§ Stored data
(** The listing shown on an entry is the one left by the last list, unlist, buy,
    register or subdomain event on its record, and listings returns the entry exactly when
    it is active and listed. *)
Theorem last_listing_wins (s : S) pre ev m post a l :
  good s -> event_record ev = a -> new_listing ev = Some l ->
  creates ev = true \/ is_Some (getByRecord a (applyAll s pre)) ->
  untouched new_listing a post ->
  exists e, getByRecord a (after s pre ev m post) = Some e /\ listed e = l
    /\ (In e (listings (after s pre ev m post)) <-> active e = true /\ l <> None).
Proof.
  intros Hs Ha Ho Hk Hpost.
  destruct (last_write listed new_listing s pre ev m post a l listed_law)
    as (e & He & Hoe); [|done..|].
  - intros ev' m' p e' Hc He' x Hx. apply entry_after_fields in He' as (_ & -> & _).
    by destruct (new_listing ev'); simplify_eq.
  - exists e. split; [done|]. split; [done|].
    pose proof (after_good s pre ev m post Hs) as Ht.
    rewrite listings_spec, filter_In, (all_get _ e Ht), (get_key _ a e Ht He), Hoe.
    rewrite andb_true_iff. destruct l; naive_solver.
Qed.

(** C39: After a burn event on a known record that is not registered again, the entry is
    inactive: no owner listing, no marketplace listing and no search returns it, and every
    name on the watchlist belongs to another active record. *)
Theorem burned_names_leave_the_index (s : S) pre m post a :
  good s -> is_Some (getByRecord a (applyAll s pre)) ->
  untouched new_active a post ->
  let t := after s pre (Burn a) m post in
  exists e, getByRecord a t = Some e /\ active e = false
    /\ (forall o, ~ In e (byOwner o t)) /\ ~ In e (listings t)
    /\ (forall U q limit, ~ In e (search U q limit t))
    /\ (forall n, In n (watchlist t) -> exists e', In e' (all t) /\ nameRecord e' <> a
          /\ active e' = true /\ fullName e' = Some n).
Proof.
  intros Hs Hk Hpost t.
  destruct (last_write active new_active s pre (Burn a) m post a false active_law)
    as (e & He & Hact); [|done..|by right|done|].
  { intros ev m' p e' Hc He' x Hx. apply entry_after_fields in He' as (_ & _ & ->).
    destruct ev; try discriminate Hc; by injection Hx. }
  pose proof (after_good s pre (Burn a) m post Hs) as Ht. fold t in Ht.
  change (getByRecord a t = Some e) in He.
  exists e. split; [done|]. split; [done|]. split_and!.
  - intros o. rewrite byOwner_spec, filter_In. unfold owned_by. rewrite Hact, andb_false_r.
    by intros [_ ?].
  - rewrite listings_spec, filter_In, Hact. by intros [_ ?].
  - intros U q limit. rewrite search_spec. unfold slice0. intros Hin.
    apply list_elem_of_In, elem_of_take in Hin as (i & Hi & _).
    apply list_elem_of_lookup_2, list_elem_of_In, filter_In in Hi. rewrite Hact in Hi.
    by destruct Hi.
  - intros n. rewrite watchlist_spec. intros (e' & Hin & Ha' & _ & Hn). exists e'.
    split; [done|]. split; [|done]. intros Hr. apply (all_get _ _ Ht) in Hin.
    rewrite Hr in Hin. congruence.
Qed.

(** Delivering an event twice leaves what delivering it once leaves, except
    for a renewal (its years are added again) and a subdomain that names
    itself as its parent. *)
Definition replayable (ev : IndexEvent) : bool :=
  match ev with
  | Renew _ _ _ _ => false
  | Subdomain nr par _ _ _ => negb (bool_decide (nr = par))
  | _ => true
  end.

(** Delivering an event twice leaves every entry as delivering it once does, except for
    a renewal, which adds its years again. *)
Theorem redelivery (s : S) ev m : good s ->
  (replayable ev = true ->
   forall a, getByRecord a (applyEvent (applyEvent s ev m) ev m)
     = getByRecord a (applyEvent s ev m))
  /\ (forall nr n t y, ev = Renew nr n t y -> exists e1 e2 x,
        getByRecord nr (applyEvent s ev m) = Some e1 /\ expiresAt e1 = Some x
        /\ getByRecord nr (applyEvent (applyEvent s ev m) ev m) = Some e2
        /\ expiresAt e2 = Some (x + y * YEAR)).
Proof.
  intros Hs. pose proof (applyEvent_good s ev m Hs) as Hs1. split.
  - intros Hr a. rewrite (applyEvent_get _ ev m a Hs1), (applyEvent_get s ev m a Hs).
    destruct (bool_decide (a = event_record ev)) eqn:Ea; [|done].
    rewrite (applyEvent_get s ev m (event_parent ev) Hs). bool_prop. subst a.
    destruct ev as [| | nr par o l h | | | | |]; try discriminate Hr; cbn;
      try (by destruct (getByRecord _ s)); [done|].
    cbn in Hr. rewrite bool_decide_eq_false_2; [done|]. intros ->.
    by rewrite bool_decide_eq_true_2 in Hr.
  - intros nr n t y ->. pose proof (applyEvent_own s (Renew nr n t y) m Hs) as H1.
    pose proof (applyEvent_own _ (Renew nr n t y) m Hs1) as H2. cbn [event_record] in *.
    rewrite H1 in H2. do 3 eexists. split; [exact H1|]. split; [reflexivity|].
    split; [exact H2|]. reflexivity.
Qed.

(** ** Expiry: the index against the program *)

(** The program's record after the renewals of [a] in a history, each run at
    the block time the event carries. *)
Fixpoint chain_replay (a : Address) (r : Renewable) (evs : list (IndexEvent * EventMeta))
    : Result Renewable :=
  match evs with
  | [] => Ok r
  | (Renew nr _ _ y, m) :: evs =>
      if bool_decide (nr = a)
      then r' ← extend r y (default 0 (ts m)); chain_replay a r' evs
      else chain_replay a r evs
  | _ :: evs => chain_replay a r evs
  end.

(** Every renewal of [a] lands before the record lapses. *)
Fixpoint in_time (a : Address) (r : Renewable) (evs : list (IndexEvent * EventMeta)) : Prop :=
  match evs with
  | [] => True
  | (Renew nr _ _ y, m) :: evs =>
      if bool_decide (nr = a)
      then default 0 (ts m) <= expires_at r
           /\ match extend r y (default 0 (ts m)) with Ok r' => in_time a r' evs | Err _ => True end
      else in_time a r evs
  | _ :: evs => in_time a r evs
  end.

Lemma extend_Ok r y now r' : extend r y now = Ok r' ->
  expires_at r' = Z.max (expires_at r) now + y * YEAR.
Proof.
  unfold extend, years_to_secs, checked_i64. intros H1.
  apply result_bind_Ok in H1 as (secs & Hsecs & H1). apply checked_Ok in Hsecs as [<- _].
  apply result_bind_Ok in H1 as (e & He & H1). apply checked_Ok in He as [<- _].
  injection H1 as <-. done.
Qed.

Lemma expiry_kept ev m e p e' : (forall nr n t y, ev <> Renew nr n t y) -> creates ev = false ->
  entry_after ev m (Some e) p = Some e' -> expiresAt e' = expiresAt e.
Proof. destruct ev; cbn; intros Hr Hc [= <-]; try done. by edestruct Hr. Qed.

Lemma expiry_replay a evs :
  untouched (fun ev => if creates ev then Some tt else None) a evs ->
  forall (s : S) e x r r', good s -> getByRecord a s = Some e -> expiresAt e = Some x ->
  x <= expires_at r -> chain_replay a r evs = Ok r' ->
  exists e' x', getByRecord a (applyAll s evs) = Some e' /\ expiresAt e' = Some x'
    /\ x' <= expires_at r' /\ (x = expires_at r -> in_time a r evs -> x' = expires_at r').
Proof.
  induction 1 as [|[ev m] evs Hev _ IH]; intros s e x r r' Hs He Hx Hle Hr.
  { injection Hr as <-. by exists e, x. }
  rewrite applyAll_cons. pose proof (applyEvent_get s ev m a Hs) as Hg.
  pose proof (applyEvent_good s ev m Hs) as Hs1.
  destruct (bool_decide (a = event_record ev)) eqn:Ea.
  - rewrite He in Hg. bool_prop.
    destruct (entry_after_known ev m (Some e) (getByRecord (event_parent ev) s)
      ltac:(eauto)) as [e1 He1].
    rewrite He1 in Hg. specialize (Hev (eq_sym Ea)).
    destruct ev as [| nr n t y | | | | | |]; try discriminate Hev; cbn [chain_replay in_time] in *;
      try (apply expiry_kept in He1; [|done..]; eapply IH; eauto; congruence).
    cbn [event_record] in Ea. subst a. rewrite bool_decide_eq_true_2 in Hr |- * by done.
    apply result_bind_Ok in Hr as (r1 & Hr1 & Hr). cbn in He1. injection He1 as <-.
    pose proof (extend_Ok _ _ _ _ Hr1) as Hx1. rewrite Hr1.
    destruct (IH _ _ (x + y * YEAR) r1 r' Hs1 Hg) as (e' & x' & ? & ? & ? & Heq);
      [by cbn; rewrite Hx|lia|done|]. exists e', x'. split_and!; [done..|].
    intros -> [Ht Hin]. apply Heq; [lia|done].
  - rewrite He in Hg. destruct ev as [| nr n t y | | | | | |];
      try (eapply IH; [exact Hs1|exact Hg|exact Hx|exact Hle|exact Hr]).
    cbn [chain_replay in_time event_record] in *. bool_prop.
    rewrite bool_decide_eq_false_2 in Hr |- * by congruence.
    eapply IH; [exact Hs1|exact Hg|exact Hx|exact Hle|exact Hr].
Qed.

(** C40: After a registration and any history of renewals the program accepted at the
    events' block times, the indexed expiry is at most the program's, and equal to it when
    every renewal came before the record lapsed. *)
Theorem indexed_expiry_never_ahead_of_chain (s : S) nr full n t o h y m t0 evs hash r :
  good s -> ts m = Some t0 ->
  untouched (fun ev => if creates ev then Some tt else None) nr evs ->
  chain_replay nr (MkRenewable hash (t0 + y * YEAR)) evs = Ok r ->
  exists e x, getByRecord nr (after s [] (Register nr full n t o h y) m evs) = Some e
    /\ expiresAt e = Some x /\ x <= expires_at r
    /\ (in_time nr (MkRenewable hash (t0 + y * YEAR)) evs -> x = expires_at r).
Proof.
  intros Hs Hts Hpost Hr.
  pose proof (applyEvent_own s (Register nr full n t o h y) m Hs) as Hg.
  cbn [event_record entry_after] in Hg. rewrite Hts in Hg.
  destruct (expiry_replay nr evs Hpost _ _ (t0 + y * YEAR) (MkRenewable hash (t0 + y * YEAR)) r
    (applyEvent_good s _ m Hs) Hg eq_refl ltac:(done) Hr) as (e & x & ? & ? & ? & Heq).
  exists e, x. split_and!; [done..|]. intros Hin. by apply Heq.
Qed.
End History.

(** ** Concrete histories *)

Definition empty_store : MemoryStore := MkStore [].

Lemma empty_store_ok : store_ok empty_store.
Proof. split; constructor. Qed.

Definition at_time (t : Z) : EventMeta := MkMeta (Some (js "5sig")) (Some 7) (Some t).
Definition register_alex : IndexEvent :=
  Register (js "A1ex") (js "alex.sol") (js "alex") (js "sol") (js "Wa11et") (js "00ff") 1.
Definition register_bob : IndexEvent :=
  Register (js "B0b") (js "bob.web3") (js "bob") (js "web3") (js "Wa11et") (js "ff00") 2.
Definition alex_known : list (IndexEvent * EventMeta) := [(register_alex, at_time 1000)].

(** Decide a closed [untouched] statement. *)
Ltac untouched_tac := repeat constructor; cbn; try done; try (intros [=]).

(** A second backend: a log of entries, the newest of a record counting. *)
Definition log_get (a : Address) (l : list NameEntry) : option NameEntry :=
  List.find (fun e => bool_decide (nameRecord e = a)) l.

Definition log_all (l : list NameEntry) : list NameEntry :=
  List.filter (fun e => bool_decide (log_get (nameRecord e) l = Some e)) l.

#[export] Instance LogIndexStore : IndexStore (list NameEntry) := {
  upsert := cons;
  getByRecord := log_get;
  getByName := fun n l => List.find (fun e => bool_decide (fullName e = Some n)) (log_all l);
  byOwner := fun o l => List.filter (owned_by o) (log_all l);
  search := fun U q limit l => slice0 (default (number_of_Z 50) limit)
    (List.filter (fun e => active e && matches (toLowerCase q) e) (log_all l));
  watchlist := fun l => omap fullName
    (List.filter (fun e => active e && truthy (fullName e)) (log_all l));
  listings := fun l => List.filter
    (fun e => active e && match listed e with Some _ => true | None => false end) (log_all l);
  all := log_all;
}.

Definition log_ok (l : list NameEntry) : Prop := True.
Definition empty_log : list NameEntry := [].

§ Work to be completed
There is a line with "- intros n." and a line with "(** Delivering an event twice leaves what" above. Copy exactly those two lines and all lines between them, with nothing else.

§ Exercise answer
  - intros n. rewrite watchlist_spec. intros (e' & Hin & Ha' & _ & Hn). exists e'.
    split; [done|]. split; [|done]. intros Hr. apply (all_get _ _ Ht) in Hin.
    rewrite Hr in Hin. congruence.
Qed.

(** Delivering an event twice leaves what delivering it once leaves, except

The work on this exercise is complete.